Heterodimers in angiogenic sprouts. (A) Angiogenic sprouting in response to VEGFA or VEGFC. EBs were cultured in 3D collagen matrix in the presence of VEGFA or VEGFC. Microphotographs were taken at day 18 on whole-mount fixed, CD31-immunostained samples. Scale bar=300 μm. (B) Quantification of total vascular area from the data in (A) based on five EBs per condition and expressed as fold induction ±s.d. (C) Expression of VEGFR2 and VEGFR3 in angiogenic sprouts. Immunostaining for VEGFR2 (green; upper panels) and VEGFR3 (green; lower panels) on CD31-positive (red) angiogenic sprouts in 3D EBs treated with VEGFA or VEGFC. The orientation of the tip versus stalk is indicated. Scale bar=10 μm. (D) Quantification of VEGFR2 and VEGFR3 expression in the tip cell region compared with entire angiogenic sprouts. n=4. (E) Location of heterodimers on VEGFC-induced angiogenic sprouts. Red spots represent PLA reactions in tip cells. Panels show PLA spots in CD31-positive angiogenic tip cell regions. Lower panels show saturation of CD31-positivity to better visualize the filopodia. Note that PLA spots are located on filopodia extending ahead of the tip cell.
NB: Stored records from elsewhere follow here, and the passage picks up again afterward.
(** X4 -- With a quantizer that leaves every value as it is, [compress] writes
    back the weight it read, except that the columns whose Hessian diagonal
    is zero are zeroed: permutation, scan, un-permutation and the in-place
    commit compose to the identity on the other columns. *)
Theorem lossless_quantizer_keeps_weight :
  lossless Qz ->
  forall (self self' : GPTQWrapper Qz) bs pd args (H0 : mat K),
  quantization_scheme_weights (layer self) = Some args ->
  rect (rows self) (columns self)
       (standardize (layer_kind (layer self)) (weight (layer self))) ->
  H self = Some H0 -> nrows H0 = columns self ->
  compress tensor_sparsity SPARSITY_THRESHOLD self bs pd = (self', Returned) ->
  forall r c, (r < rows self)%nat -> (c < columns self)%nat ->
    entry (standardize (layer_kind (layer self')) (weight (layer self'))) r c
    = if seqb (entry H0 c c) 0 then 0
      else entry (standardize (layer_kind (layer self)) (weight (layer self))) r c.
Proof.
  intros Hid self self' bs pd args H0 Hargs Hrect HH0 Hn Hrun r c Hr Hc.
  destruct (@compress_returned K Qz tensor_sparsity SPARSITY_THRESHOLD
                               self self' bs pd args Hargs Hrun)
    as (self1 & p & H1 & L & Hinv & s & Hprep & HH1 & _ & _ & Hscan & ->).
  assert (Hrows : (0 < rows self)%nat) by lia.
  assert (HH : strategy args = GROUP ->
               forall H0', H self = Some H0' -> nrows H0' = columns self).
  { intros _ H0' HH0'; rewrite HH0 in HH0'; injection HH0' as <-; exact Hn. }
  destruct (@prepare_positions K Qz self self1 args _ _ p Hrect Hrows HH Hprep)
    as (HrP & HcP & Hshape & Hpos).
  destruct (Hpos c Hc) as (c' & Hc' & Hun & HW & HHc).
  assert (Hsh : (nrows (sW (scan_start self p H1)) = 0
                 \/ ncols (sW (scan_start self p H1)) = columns self)%nat).
  { right; unfold scan_start, mask_dead_W; cbn [sW]; rewrite ncols_mk_mat_self; exact HcP. }
  assert (Hm : nrows (sW (scan_start self p H1)) = rows self).
  { unfold scan_start, mask_dead_W; cbn [sW]; rewrite nrows_mk_mat; exact HrP. }
  destruct (@scan_lossless K Qz Hid args (pg_idx p) Hinv
              (nz_mask tensor_sparsity SPARSITY_THRESHOLD (pW p))
              (columns self) (rows self) bs (scan_start self p H1) s Hsh Hscan)
    as (Hr' & Hsh' & Hent).
  rewrite Hm in Hr', Hent.
  assert (Hcs : ncols (sW s) = columns self) by (destruct Hsh'; [lia | assumption]).
  destruct (Hshape (sW s) (layer self) Hr' Hcs) as (HrU & HcU).
  destruct (unpermute_weight args p (sW s) (layer self)) as [Hwt Hk].
  cbn [set_layer layer]; unfold finish.
  set (l1 := snd (unpermute args p (sW s) (layer self))) in *.
  set (Wu := fst (unpermute args p (sW s) (layer self))) in *.
  assert (Hkind : layer_kind (commit l1 (standardize (layer_kind (layer self)) Wu) (sobs s))
                  = layer_kind l1) by reflexivity.
  rewrite Hkind, <- Hk.
  rewrite (@standardized_commit_entry K Qz l1 (rows self) (columns self) Wu (sobs s) r c);
    try assumption; [| rewrite Hk, Hwt; exact Hrect].
  unfold Wu; rewrite (Hun (sW s) (layer self) r Hr' Hr), (Hent r c' Hr Hc').
  unfold scan_start, mask_dead_W; cbn [sW].
  rewrite entry_mk_mat by lia.
  rewrite nth_dead_columns_seqb by exact Hc'.
  rewrite (HHc H0 H1 HH0 HH1), (HW r Hr), Hk; reflexivity.
Qed.
(** Every response has one shape: either success with status OK, a result
    and no error, or failure with no result and an error whose code goes
    with the status (401, 429, 400 or 500); and it carries the session
    identifier of the request, the caller's own when one was sent. *)
Theorem POST_envelope resp requests' evs :
  POST cfg w request requests = Some (resp, requests', evs) ->
  sessionId resp = sessionId_of w request
  /\ ((success resp = true /\ status resp = OK /\ error resp = None
       /\ is_Some (data resp))
      \/ (success resp = false /\ data resp = None
          /\ exists m,
               (status resp = STATUS_UNAUTHORIZED
                /\ error resp = Some {| code := UNAUTHORIZED; error_message := m |})
               \/ (status resp = TOO_MANY_REQUESTS
                   /\ error resp = Some {| code := RATE_LIMIT_EXCEEDED;
                                           error_message := m |})
               \/ (status resp = BAD_REQUEST
                   /\ error resp = Some {| code := INVALID_REQUEST;
                                           error_message := m |})
               \/ (status resp = STATUS_INTERNAL_SERVER_ERROR
                   /\ error resp = Some {| code := INTERNAL_SERVER_ERROR;
                                           error_message := m |}))).
Proof.
  intros H. apply POST_cases in H.
  destruct H as [(_ & -> & _)|[(_ & _ & -> & _)|[(_ & _ & _ & H)|(_ & _ & b & r & _ & _ & _ & -> & _)]]].
  - split; [reflexivity|]. right. cbn. eauto 10.
  - split; [reflexivity|]. right. cbn. eauto 10.
  - destruct H as [(m & _ & -> & _)|[(b & _ & _ & -> & _)|(b & m & _ & _ & _ & ->)]];
      (split; [reflexivity|]); right; cbn; eauto 10.
  - split; [reflexivity|]. left. cbn. eauto.
Qed.

(** A child process is started only for a request that has passed
    authentication, the limiter and validation, and whose prompt file was
    staged. *)
Theorem POST_spawn_gated resp requests' evs :
  POST cfg w request requests = Some (resp, requests', evs) ->
  evs <> [] ->
  Auth.valid (authResult_of cfg request) = true
  /\ RateLimiter.allowed (fst (rateLimit_of cfg w request requests)) = true
  /\ staging w = None
  /\ exists b, body request = inl b
               /\ valid (validateRequest (MAX_PROMPT_LENGTH cfg) b) = true.
Proof.
  intros H Hevs. apply POST_cases in H.
  assert (Hst : forall o r,
             ClaudeWrapper.execute (claude_config cfg) (staging w) (run w) o
             = Some (r, evs) -> staging w = None).
  { intros o r. unfold ClaudeWrapper.execute.
    destruct (staging w); [|reflexivity]. intros [= _ E]. congruence. }
  destruct H as [(_ & _ & _ & E)|[(_ & _ & _ & _ & E)|[(Hv & Ha & _ & H)|(Hv & Ha & b & r & Hb & Hg & He & _)]]];
    try congruence.
  - destruct H as [(m & _ & _ & E)|[(b & _ & _ & _ & E)|(b & m & Hb & Hg & He & _)]];
      try congruence.
    eauto 10.
  - eauto 10.
Qed.

(** Outside development a response with status 500 never shows what went
    wrong: its message is the fixed one. *)
Theorem POST_production_message resp requests' evs :
  POST cfg w request requests = Some (resp, requests', evs) ->
  development cfg = false ->
  status resp = STATUS_INTERNAL_SERVER_ERROR ->
  error resp = Some {| code := INTERNAL_SERVER_ERROR;
                       error_message := "An unexpected error occurred" |}.
Proof.
  intros H Hdev. apply POST_cases in H.
  destruct H as [(_ & -> & _)|[(_ & _ & -> & _)|[(_ & _ & _ & H)|(_ & _ & b & r & _ & _ & _ & -> & _)]]];
    try discriminate.
  destruct H as [(m & _ & -> & _)|[(b & _ & _ & -> & _)|(b & m & _ & _ & _ & ->)]];
    try discriminate; intros _; unfold caught; rewrite Hdev; reflexivity.
Qed.

(** A request changes no bucket but that of its own client. *)
Theorem POST_other_clients resp requests' evs other :
  POST cfg w request requests = Some (resp, requests', evs) ->
  other <> clientId_of cfg request ->
  requests' !! other = requests !! other.
Proof.
  intros H Hne. apply POST_cases in H.
  assert (Hchk : snd (rateLimit_of cfg w request requests) !! other
                 = requests !! other).
  { unfold rateLimit_of.
    destruct (check_cases (rate_limits cfg) (now w) (clientId_of cfg request) requests)
      as [(_ & _ & ->)|(_ & _ & ->)]; [reflexivity|].
    apply lookup_insert_ne. congruence. }
  destruct H as [(_ & _ & -> & _)|[(_ & _ & _ & -> & _)|[(_ & _ & -> & _)|(_ & _ & b & r & _ & _ & _ & _ & ->)]]];
    try reflexivity; try exact Hchk.
  rewrite recordSuccess_other by exact Hne. exact Hchk.
Qed.


End PostMore.

Lemma POST_envelope_witness :
  exists resp requests' evs,
    Route.POST (Scenario.settings false) (Scenario.world (Scenario.flaky "ok"))
      (Scenario.request Scenario.authorized Scenario.generate_body) ∅
    = Some (resp, requests', evs)
    /\ Route.sessionId resp = "sess_5_abc".
Proof.
  eexists _, _, _. split; [reflexivity|].
  refine (proj1 (POST_envelope (Scenario.settings false)
                   (Scenario.world (Scenario.flaky "ok"))
                   (Scenario.request Scenario.authorized Scenario.generate_body) ∅
                   _ _ _ _)).
  reflexivity.
Defined.
(** * Series pipe system: the chain propagation of [tabs/pipe_system.py]

    A shallow embedding of [render_pipe_system_tab], of
    [_display_velocity_warnings] and of the numbers
    [_display_pressure_profile] plots.  The other display functions only
    format and draw the values they are given.

    Numbers.  The Python code computes on [float] values; here they are
    exact rationals ([Q]): the arithmetic is the ideal one, without
    rounding, overflow or NaN.  Equalities that only move a value around
    are stated with Leibniz equality, algebraic ones with [Qeq] ([==]).
    Integer fields ([id], the fitting counts) are in [Z].

    Errors.  A Python exception is a value of [exn]; a computation that may
    raise returns [result A]. *)

From Stdlib Require Import List String ZArith QArith Qpower Lia Lqa Bool.
Import ListNotations.

Local Open Scope Q_scope.

(** ** Exceptions and the error monad *)

(** The exceptions the module can raise.  [DomainError] is the error class
    of the specification; no statement of the source raises it. *)
Inductive exn : Type :=
| ValueError          (* max() of an empty list *)
| IndexError          (* list index out of range *)
| ZeroDivisionError   (* float division by zero *)
| DomainError
| HelperError (msg : string).   (* raised inside calculate_pipe_losses *)

Inductive result (A : Type) : Type :=
| Ok (a : A)
| Raise (e : exn).
Arguments Ok {A} a.
Arguments Raise {A} e.

Definition bind {A B : Type} (m : result A) (k : A -> result B) : result B :=
  match m with
  | Ok a => k a
  | Raise e => Raise e
  end.

Notation "x <- m ;; k" := (bind m (fun x => k))
  (at level 61, m at next level, right associativity).

(** ** Python primitives *)

(** [x / y] on floats: raises when the divisor is zero. *)
Definition py_div (x y : Q) : result Q :=
  if Qeq_bool y 0 then Raise ZeroDivisionError else Ok (x / y).

(** [x < y] and [x > y] as booleans. *)
Definition Qltb (x y : Q) : bool := negb (Qle_bool y x).
Definition Qgtb (x y : Q) : bool := Qltb y x.

(** [math.pi]: the double nearest to pi, which is this rational exactly. *)
Definition math_pi : Q := 884279719003555 # 281474976710656.

(** [l[0]] *)
Definition py_first {A : Type} (l : list A) : result A :=
  match l with
  | [] => Raise IndexError
  | x :: _ => Ok x
  end.

(** [l[-1]] *)
Fixpoint py_last {A : Type} (l : list A) : result A :=
  match l with
  | [] => Raise IndexError
  | [x] => Ok x
  | _ :: l' => py_last l'
  end.

(** [max(l)] on integers. *)
Definition py_max (l : list Z) : result Z :=
  match l with
  | [] => Raise ValueError
  | x :: l' => Ok (fold_left Z.max l' x)
  end.

(** [sum(l)]: a left fold from 0. *)
Definition py_sum (l : list Q) : Q := fold_left Qplus l 0.

(** ** Data model *)

(** An entry of [st.session_state.pipes]. *)
Record Pipe : Type := mkPipe {
  id : Z;
  material : string;
  diameter : Q;
  length : Q;
  elevation_change : Q;
  has_contraction : bool;
  has_expansion : bool;
  has_curves : bool;
  n_curves : Z;
  has_valve_gate : bool;
  has_valve_globe : bool;
  has_valve_ball : bool;
  has_valve_check : bool;
  has_tee_through : bool;
  has_tee_branch : bool;
  n_tee_through : Z;
  n_tee_branch : Z
}.

(** The dictionary [calculate_pipe_losses] returns, by the keys read here. *)
Record Losses : Type := mkLosses {
  V : Q;
  Re : Q;
  regime : string;
  f : Q;
  h_distributed : Q;
  h_local : Q;
  h_elevation : Q;
  h_total : Q;
  K_total : Q
}.

(** An entry of [pipe_results]. *)
Record PipeResult : Type := mkPipeResult {
  r_id : Z;
  r_V : Q;
  r_Re : Q;
  r_regime : string;
  r_f : Q;
  r_h_distributed : Q;
  r_h_local : Q;
  r_h_elevation : Q;
  r_h_total : Q;
  P_in : Q;
  P_out : Q;
  r_K_total : Q
}.
(** In binary64, on devices that report no axis: the standard strategy
    returns a movement whose rotation speed and pointer are NaN, and so does
    the arcade strategy for the pointer when its buttons are there. *)
Example standard_strategy_without_axes
    (pow : PrimFloat.float → PrimFloat.float → PrimFloat.float) :
  (λ m, (mv_rotationSpeed m, mv_x m, mv_y m))
    <$> stdGamepadMovementStrategy pow {| width := lit 800; height := lit 600 |}
          {| mv_speed := lit 0; mv_rotationSpeed := lit 0;
             mv_x := lit 0; mv_y := lit 0 |}
          {| axes := [] |}
  = Some (PrimFloat.nan, PrimFloat.nan, PrimFloat.nan)
  ∧ (λ m, (mv_speed m, mv_rotationSpeed m, mv_x m, mv_y m))
      <$> arcadeGamepadMovementStrategyBuilder linuxArcadeButtonMapping
            {| width := lit 800; height := lit 600 |}
            {| mv_speed := lit 0; mv_rotationSpeed := lit 0;
               mv_x := lit 0; mv_y := lit 0 |}
            {| gp_id := EmptyString;
               gp_buttons := [ {| pressed := false |}; {| pressed := false |};
                               {| pressed := false |}; {| pressed := false |} ];
               gp_axes := {| axes := [] |} |}
    = Some (lit 2, lit 0, PrimFloat.nan, PrimFloat.nan).
Proof. split; vm_compute; reflexivity. Qed.

(** ** The further properties on the example objects *)

Ltac decide_by_computation :=
  match goal with |- ?P => apply (bool_decide_unpack P); vm_compute; exact I end.

Lemma small_state_built :
  constructor example_random hsvToHsl_standard small_props = Some small_state.
Proof. vm_compute. reflexivity. Qed.

Lemma small_state_third_level :
  setLevelSubsetCount example_random hsvToHsl_standard three_levels small_state
  = Some small_three_levels.
Proof. vm_compute. reflexivity. Qed.

Lemma X2_witness :
  NoDup (map level_subset (particleSets small_state))
  ∧ setLevelSubsetCount example_random hsvToHsl_standard three_levels small_state
    = Some small_three_levels
  ∧ map level_subset (particleSets small_three_levels) ≡ₚ pairs 3 2
  ∧ length (particleSets small_three_levels) = 6%nat.
Proof.
  assert (NoDup (map level_subset (particleSets small_state))) as H0
    by (decide_by_computation).
  destruct (setLevelSubsetCount_one_set_per_pair example_random hsvToHsl_standard
              three_levels small_state small_three_levels H0 small_state_third_level)
    as (Hperm & _ & Hlen & _).
  exact (conj H0 (conj small_state_third_level (conj Hperm Hlen))).
Defined.

Lemma X3_witness :
  (scene small_state = drawables (particleSets small_state)
   ∧ NoDup (scene small_state)
   ∧ Forall (λ d, (d < allocated small_state)%nat) (scene small_state)
   ∧ setLevelSubsetCount example_random hsvToHsl_standard three_levels small_state
     = Some small_three_levels)
  ∧ scene small_three_levels = drawables (particleSets small_three_levels)
  ∧ NoDup (scene small_three_levels)
  ∧ Forall (λ d, (d < allocated small_three_levels)%nat) (scene small_three_levels).
Proof.
  assert (scene small_state = drawables (particleSets small_state)) as H0
    by reflexivity.
  assert (NoDup (scene small_state)) as H1
    by (decide_by_computation).
  assert (Forall (λ d, (d < allocated small_state)%nat) (scene small_state)) as H2
    by (decide_by_computation).
  exact (conj (conj H0 (conj H1 (conj H2 small_state_third_level)))
    (setLevelSubsetCount_scene_follows_registry example_random hsvToHsl_standard
       three_levels small_state small_three_levels H0 H1 H2 small_state_third_level)).
Defined.

Lemma X4_witness :
  (length (subsets (orbit small_state)) = Z.to_nat (numSubsets small_state)
   ∧ Forall (λ cur, length cur = Z.to_nat (numPointsSubset small_state))
            (subsets (orbit small_state))
   ∧ (0 ≤ numSubsets small_state)%Z
   ∧ ∀ n, p_subsetCount (settings small_props) = Some n → (0 ≤ n)%Z)
  ∧ ∃ st1, setLevelSubsetCount example_random hsvToHsl_standard (settings small_props)
             small_state = Some st1
      ∧ length (subsets (orbit st1)) = Z.to_nat (numSubsets st1)
      ∧ Forall (λ cur, length cur = Z.to_nat (numPointsSubset st1)) (subsets (orbit st1)).
Proof.
  assert (length (subsets (orbit small_state)) = Z.to_nat (numSubsets small_state))
    as H0 by reflexivity.
  assert (Forall (λ cur, length cur = Z.to_nat (numPointsSubset small_state))
                 (subsets (orbit small_state))) as H1
    by (decide_by_computation).
  assert (0 ≤ numSubsets small_state)%Z as H2 by (vm_compute; discriminate).
  assert (∀ n, p_subsetCount (settings small_props) = Some n → (0 ≤ n)%Z) as H3
    by (intros n [= <-]; discriminate).
  exact (conj (conj H0 (conj H1 (conj H2 H3)))
    (setLevelSubsetCount_returns_when_allocated example_random hsvToHsl_standard
       (settings small_props) small_state H0 H1 H2 H3)).
Defined.

Lemma X5_witness :
  (p_subsetCount negative_subsets = Some (-1)%Z ∧ (-1 < 0)%Z)
  ∧ setLevelSubsetCount example_random hsvToHsl_standard negative_subsets small_state
    = None
  ∧ applySettings example_random hsvToHsl_standard negative_subsets small_state = None.
Proof.
  exact (conj (conj eq_refl eq_refl)
    (negative_subsetCount_throws example_random hsvToHsl_standard negative_subsets
       small_state (-1) eq_refl eq_refl)).
Defined.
Scale bar=10 μm. (F) Quantification of in situ PLA detecting VEGFR2/-3 heterodimers in angiogenic sprouts in response to VEGFA or VEGFC in 3D EB cultures. n=8. (G) Quantification of heterodimers in tip and stalk cells. VEGFA-treated angiogenic sprouts contained heterodimers evenly distributed over the sprouts, whereas VEGFC-treated angiogenic sprouts showed accumulation of heterodimers in tip cells. n=8. Asterisks in panels B, D, F–G indicate degree of significance (^*P<0.05, ^**P<0.01, ^***P<0.001).